» WHAT NEEDS TO BE DONE:
Beginning with the line that contains "A shallow embedding" in the material below, print each line exactly until the line that contains "From Stdlib Require Import String Ascii." has been printed, then stop.

========

(** * The sequential match pre-processing pass of cs-ml-project

    A shallow embedding of [src/utilities/helper.py] and of the loop of
    [process_matches] in [src/pre_processing.py].

    Conventions of the embedding:
    - A computation that can raise returns a [result]: [Ok] with its value
      or [Raise] with the exception; a [try/except] is [try_except].
    - The loop threads the tables it mutates through [stores], one record
      passed from turn to turn.
    - A pandas DataFrame indexed by player id is a [gmap] from column
      label to a [gmap] from row label to the stored integer, so that
      [df[col][row]] is a double lookup that raises [KeyError] when either
      label is absent.
    - Python floats are modelled by exact rationals [Q]; [round] is
      round-half-to-even on [Q].
    - Strings are Rocq byte strings; the character classes below are the
      ASCII ones.
    - The scaling of the matrix after the loop and the reading and writing
      of files are left out. *)

From Stdlib Require Import ZArith QArith Qround Lia Lqa.
From Stdlib Require Import String Ascii.
From stdpp Require Import base gmap strings list fin_maps.
From stdpp Require Import sorting pretty.

Local Open Scope string_scope.
Local Open Scope Z_scope.

(** ** Exceptions *)

Inductive exn : Type :=
  | KeyError
  | ValueError
  | IndexError
  | TypeError.

Inductive result (A : Type) : Type :=
  | Ok (a : A)
  | Raise (e : exn).
Arguments Ok {A} a.
Arguments Raise {A} e.

Global Instance result_ret : MRet result := fun A a => Ok a.
Global Instance result_bind : MBind result := fun A B f m =>
  match m with
  | Ok a => f a
  | Raise e => Raise e
  end.

Definition from_option {A} (e : exn) (o : option A) : result A :=
  match o with
  | Some a => Ok a
  | None => Raise e
  end.

Global Instance exn_eq_dec : EqDecision exn.
Proof. solve_decision. Defined.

========

» EXPECTED OUTPUT:
    A shallow embedding of [src/utilities/helper.py] and of the loop of
    [process_matches] in [src/pre_processing.py].

    Conventions of the embedding:
    - A computation that can raise returns a [result]: [Ok] with its value
      or [Raise] with the exception; a [try/except] is [try_except].
    - The loop threads the tables it mutates through [stores], one record
      passed from turn to turn.
    - A pandas DataFrame indexed by player id is a [gmap] from column
      label to a [gmap] from row label to the stored integer, so that
      [df[col][row]] is a double lookup that raises [KeyError] when either
      label is absent.
    - Python floats are modelled by exact rationals [Q]; [round] is
      round-half-to-even on [Q].
    - Strings are Rocq byte strings; the character classes below are the
      ASCII ones.
    - The scaling of the matrix after the loop and the reading and writing
      of files are left out. *)

From Stdlib Require Import ZArith QArith Qround Lia Lqa.
From Stdlib Require Import String Ascii.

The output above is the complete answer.